Hacettepe University Faculty of Medicine, Department of Pediatrics, Division of Pediatric Metabolism, Turkey.
Mol Genet Metab. 2023 Jun;139(2):107607. doi: 10.1016/j.ymgme.2023.107607. Epub 2023 May 11.
Old age, obesity, and certain chronic conditions are among the risk factors for severe COVID-19. More information is needed on whether inherited metabolic disorders (IMD) confer risk of more severe COVID-19. We aimed to establish COVID-19 severity and associated risk factors in patients with IMD currently followed at a single metabolic center.

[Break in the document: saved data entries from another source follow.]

(** Trimming commutes with lower-casing up to the pieces of the core, so the
    trimmed lower-cased string is at least as long as the trimmed string. *)
Lemma trim_toLowerCase_length (s : jsstring) :
  length (trim s) <= length (trim (toLowerCase s)).
Proof.
  destruct (trim_decompose s) as (w1 & w2 & Hs & H1 & H2 & Hm1 & Hm2).
  destruct (toLowerCase_pieces s) as (ps & -> & Hps).
  apply (Forall2_impl _ cleanPiece) in Hps; [|exact lowerPiece_clean].
  rewrite Hs in Hps at 1.
  apply Forall2_app_inv_l in Hps as (ps1 & ps' & Hp1 & Hps & ->).
  apply Forall2_app_inv_l in Hps as (psm & ps2 & Hpm & Hp2 & ->).
  rewrite !concat_app.
  rewrite (cleanPieces_blank _ _ Hp1 H1), (cleanPieces_blank _ _ Hp2 H2).
  rewrite trim_sandwich; try assumption.
  - now apply cleanPieces_length.
  - split; [now apply (cleanPieces_starts (trim s))
           |now apply (cleanPieces_ends (trim s))].
Qed.

End CaseMappingFacts.

(** The Basic Latin lower-casing is a case mapping. *)
Lemma asciiLowerCase_pieces : CaseMapping asciiLowerCase.
Proof.
  intros s. exists (map (fun c => [asciiLower c]) s). split.
  - induction s as [|c s IH]; [reflexivity|]. simpl. now rewrite <- IH.
  - induction s as [|c s IH]; constructor; [|exact IH].
    unfold lowerPiece.
    destruct ((c <? 128)%N || isWhiteSpace c) eqn:E; [reflexivity|].
    apply orb_false_iff in E as [Hlt Hws]. split; [discriminate|].
    destruct (asciiLower_spec c) as [[Hc _]|[_ ->]].
    + apply N.ltb_ge in Hlt. lia.
    + constructor; [|constructor]. split; [assumption|]. congruence.
Qed.

(** ** The commit filter *)

Lemma sublist_List_filter {A} (f : A -> bool) (l : list A) :
  List.filter f l `sublist_of` l.
Proof.
  induction l as [|x l IH]; simpl; [constructor|].
  destruct (f x); [now apply sublist_skip|now apply sublist_cons].
Qed.

Lemma isBlank_true (s : jsstring) : isBlank s = true <-> blank s.
Proof. unfold isBlank, blank. now rewrite forallb_forall, List.Forall_forall. Qed.
(** [Series.isin(values)] for a set of texts. *)
Definition isin (values : list string) (c : cell) : bool :=
  match c with
  | Str s => bool_decide (s ∈ values)
  | _ => false
  end.

(** ** Table operations *)

(** [df[c]] raises [KeyError] when the table has no column [c]. *)
Definition require (df : DataFrame) (c : string) : Result unit :=
  if decide (c ∈ columns df) then Ok tt else Err (KeyError c).

(** [df[c] = f(row)]: assign a column cell by cell; a new name is appended to
    the header. *)
Definition assign (c : string) (f : row -> cell) (df : DataFrame) : DataFrame :=
  {| columns := if decide (c ∈ columns df) then columns df else columns df ++ [c];
     rows := (fun ir : Z * row => (ir.1, <[c := f ir.2]> ir.2)) <$> rows df |}.

(** [df[mask]]: keep the rows on which the mask holds, labels included. *)
Definition select (mask : row -> bool) (df : DataFrame) : DataFrame :=
  {| columns := columns df;
     rows := filter (fun ir : Z * row => mask ir.2 = true) (rows df) |}.

(** [df.loc[mask, cols]]: the rows on which the mask holds, cut down to the
    listed columns. *)
Definition loc (mask : row -> bool) (cols : list string) (df : DataFrame) : DataFrame :=
  {| columns := cols;
     rows := (fun ir : Z * row =>
                (ir.1, filter (fun kv : string * cell => kv.1 ∈ cols) ir.2))
             <$> filter (fun ir : Z * row => mask ir.2 = true) (rows df) |}.

(** [mask.any()]. *)
Definition any (mask : row -> bool) (df : DataFrame) : bool :=
  existsb (fun ir : Z * row => mask ir.2) (rows df).

(** [pd.DataFrame({c: values})]. *)
Definition single_column (c : string) (values : list cell) : DataFrame :=
  {| columns := [c];
     rows := range_index ((fun v => ({[ c := v ]} : row)) <$> values) |}.

(** ** Formats validation: [validate_formats] *)

Definition req : list string :=
  ["timestamp"; "user_id"; "client_type"; "symbol"; "side"; "quantity"; "price"]%string.

Definition allowed_side : list string := ["buy"; "sell"]%string.
Definition allowed_client : list string := ["gold"; "silver"; "bronze"]%string.

(** [report[k] = df.loc[mask, req]] under [if mask.any()]. *)
Definition flag (k : string) (mask : row -> bool) (df : DataFrame)
    (report : gmap string DataFrame) : gmap string DataFrame :=
  if any mask df then <[k := loc mask req df]> report else report.

(** [q <= 0] and [q % 1 != 0] on a coerced number. *)
Definition non_positive (c : cell) : bool :=
  match c with Num q => bool_decide (q ≤ 0)%Qc | _ => false end.
Definition non_integer (c : cell) : bool :=
  match c with Num q => negb (Pos.eqb (Qden (this q)) 1) | _ => false end.
Definition parseUrlString (url : string) : option ParsedUrl :=
  match indexOf "://" url with
  | None => None
  | Some protocolEnd =>
      let afterProtocol := substring_from (protocolEnd + 3) url in
      let pathAndQuery :=
        match indexOf "/" afterProtocol with
        | None => "/"
        | Some pathStart => substring_from pathStart afterProtocol
        end in
      let withoutHash :=
        match indexOf "#" pathAndQuery with
        | None => pathAndQuery
        | Some hashIndex => substring_to hashIndex pathAndQuery
        end in
      let pathname :=
        match indexOf "?" withoutHash with
        | None => withoutHash
        | Some queryStart => substring_to queryStart withoutHash
        end in
      let queryString :=
        match indexOf "?" withoutHash with
        | None => EmptyString
        | Some queryStart => substring_from (queryStart + 1) withoutHash
        end in
      match (if is_empty_string queryString then Some []
             else read_pairs (split_on "&" queryString EmptyString) []) with
      | Some searchParams =>
          Some {| pathname := pathname; searchParams := searchParams |}
      | None => None
      end
  end.

(** The first loop of [parseDeepLinkUrl]: the UTM members found so far and
    whether there is one. *)
Fixpoint read_utm (entries : list (string * string)) (utm : UTMParameters)
    (hasUtm : bool) : UTMParameters * bool :=
  match entries with
  | [] => (utm, hasUtm)
  | (key, value) :: rest =>
      if String.eqb key "utm_source" then
        read_utm rest {| source := Some value; medium := medium utm;
                         campaign := campaign utm; term := term utm;
                         content := content utm |} true
      else if String.eqb key "utm_medium" then
        read_utm rest {| source := source utm; medium := Some value;
                         campaign := campaign utm; term := term utm;
                         content := content utm |} true
      else if String.eqb key "utm_campaign" then
        read_utm rest {| source := source utm; medium := medium utm;
                         campaign := Some value; term := term utm;
                         content := content utm |} true
      else if String.eqb key "utm_term" then
        read_utm rest {| source := source utm; medium := medium utm;
                         campaign := campaign utm; term := Some value;
                         content := content utm |} true
      else if String.eqb key "utm_content" then
        read_utm rest {| source := source utm; medium := medium utm;
                         campaign := campaign utm; term := term utm;
                         content := Some value |} true
      else read_utm rest utm hasUtm
  end.
Lemma EngineNew_neighbor_cost (self : EngineNew.t) (n : node) (s : Shipment.t)
    (nb : EngineNew.neighbor) :
  nb ∈ EngineNew._get_forward_neighbors self n s ->
  nb.1.1.2 = 0%Q
  \/ nb.1.1.2 ∈ route_costs (EngineNew.index self) (Shipment.weightKG s)
     /\ exists k l r, GraphIndex._zoneAdj (EngineNew.index self) !! k = Some l /\ r ∈ l
                      /\ nb.1.1.2 = ProviderZoneRoute.calculateCost r (Shipment.weightKG s).
Proof.
  destruct n as [[ty id] prov]. unfold EngineNew._get_forward_neighbors.
  destruct ty.
  - intros ([p z] & -> & _)%list_elem_of_fmap. by left.
  - rewrite elem_of_app. intros [Hin | (c & -> & _)%list_elem_of_fmap]; [|by left].
    apply list_elem_of_fmap in Hin as (r & -> & Hin). simpl.
    destruct prov as [p|]; simpl in Hin; [|by apply not_elem_of_nil in Hin].
    apply lookup_default_elem in Hin as (l & Hl & Hin). right. split.
    + unfold route_costs. apply list_elem_of_bind. exists ((p, id), l).
      split; [|by apply elem_of_map_to_list]. apply list_elem_of_fmap. by exists r.
    + by exists (p, id), l, r.
Qed.

Section EngineNewSearch.
Context (sqrt : Q -> Q) (self : EngineNew.t) (shipment : Shipment.t)
        (maxCost : efloat) (start : node).
Hypothesis Hnonneg :
  route_costs_nonneg (EngineNew.index self) (Shipment.weightKG shipment).

Local Abbreviation D :=
  (common_den (route_costs (EngineNew.index self) (Shipment.weightKG shipment))).
Local Abbreviation U := (universe (EngineNew.index self) start).
Local Abbreviation inv := (search_invN D U start).
Local Abbreviation mu := (measureN D U).

Local Abbreviation lex2 := (lex2N D U).

Lemma improvableN_iff (g : gmap node Q) (n : node) (x : Q) :
  EngineNew.improves g n x = true <-> improvable g n x.
Proof.
  unfold EngineNew.improves, improvable. destruct (g !! n); [|done]. apply Qgtb_true.
Qed.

Among all IMD patients followed at a single metabolic referral center who had at least one clinic visit since 2018, those with accessible medical records were reviewed for SARS-CoV-2 tests. COVID-19 severity was classified according to the WHO recommendations, and IMD as per the international classification of IMD.
Among the 1841 patients with IMD, 248 (13.5%) had tested positive for COVID-19, 223 of whom gave consent for inclusion in the study (131 children and 92 adults). Phenylalanine hydroxylase (48.4%) and biotinidase (12.1%) deficiencies were the most common diagnoses, followed by mucopolysaccharidoses (7.2%). 38.1% had comorbidities, such as neurologic disabilities (22%) or obesity (9.4%). The majority of COVID-19 episodes were asymptomatic (16.1%) or mild (77.6%), but 6 patients (2.7%) each had moderate and severe COVID-19, and two (0.9%) had critical COVID-19, both of whom died. 3 patients had an acute metabolic decompensation during the infection. Two children developed multisystem inflammatory syndrome (MIS-C). Long COVID symptoms were present in 25.2%. Presence of comorbidities was significantly associated with more severe COVID-19 in adults with IMD (p < 0.01), but not in children (p = 0.45). Compared to other categories of IMD, complex molecule degradation disorders were significantly associated with more severe COVID-19 in children (p < 0.01); such a significant IMD category distinction was not found in adults.
This is the largest study on COVID-19 in IMD patients relying on real-word data and objective definitions, and not on merely expert opinions or physician surveys. COVID-19 severity and long COVID incidence in IMD are probably similar to the general population, and the risk of acute metabolic decompensation is not likely to be greater than that in other acute infections. Disease category (complex molecule degradation) in children, and comorbidities in adults may be associated with COVID-19 severity in IMD. Additionally, the first documented accounts of COVID-19 in 27 different IMD are recorded. The high occurrence of MIS-C may be coincidental, but warrants further study.
年龄、肥胖和某些慢性疾病是 COVID-19 重症的危险因素之一。关于遗传性代谢紊乱(IMD)是否会增加 COVID-19 重症的风险,需要更多信息。我们旨在确定在一家代谢中心接受治疗的 IMD 患者中 COVID-19 的严重程度和相关危险因素。
在所有自 2018 年以来至少有一次就诊记录的接受单代谢转诊中心治疗的 IMD 患者中,对可获得病历的患者进行了 SARS-CoV-2 检测。根据世界卫生组织的建议对 COVID-19 的严重程度进行了分类,根据国际 IMD 分类对 IMD 进行了分类。
在 1841 名 IMD 患者中,有 248 名(13.5%) COVID-19 检测呈阳性,其中 223 名同意纳入研究(131 名儿童和 92 名成人)。苯丙氨酸羟化酶(48.4%)和生物素酶(12.1%)缺乏症是最常见的诊断,其次是黏多糖贮积症(7.2%)。38.1%的患者有合并症,如神经残疾(22%)或肥胖(9.4%)。大多数 COVID-19 病例为无症状(16.1%)或轻症(77.6%),但有 6 名患者(2.7%)分别为中重度 COVID-19,2 名(0.9%)为危重症 COVID-19,均死亡。3 名患者在感染期间发生急性代谢失代偿。2 名儿童出现多系统炎症综合征(MIS-C)。25.2%的患者有长期 COVID 症状。合并症与 IMD 成人的更严重 COVID-19显著相关(p<0.01),但与儿童无关(p=0.45)。与其他 IMD 类别相比,复杂分子降解障碍与儿童的更严重 COVID-19显著相关(p<0.01);在成人中没有发现这种显著的 IMD 类别差异。
这是一项基于真实数据和客观定义的最大规模的 IMD 患者 COVID-19 研究,而不是仅仅依靠专家意见或医生调查。IMD 患者的 COVID-19 严重程度和长期 COVID 发生率可能与一般人群相似,急性代谢失代偿的风险不太可能大于其他急性感染。儿童的疾病类别(复杂分子降解)和成人的合并症可能与 IMD 中的 COVID-19 严重程度相关。此外,还记录了 27 种不同 IMD 中的首例 COVID-19 病例。MIS-C 的高发可能是偶然的,但值得进一步研究。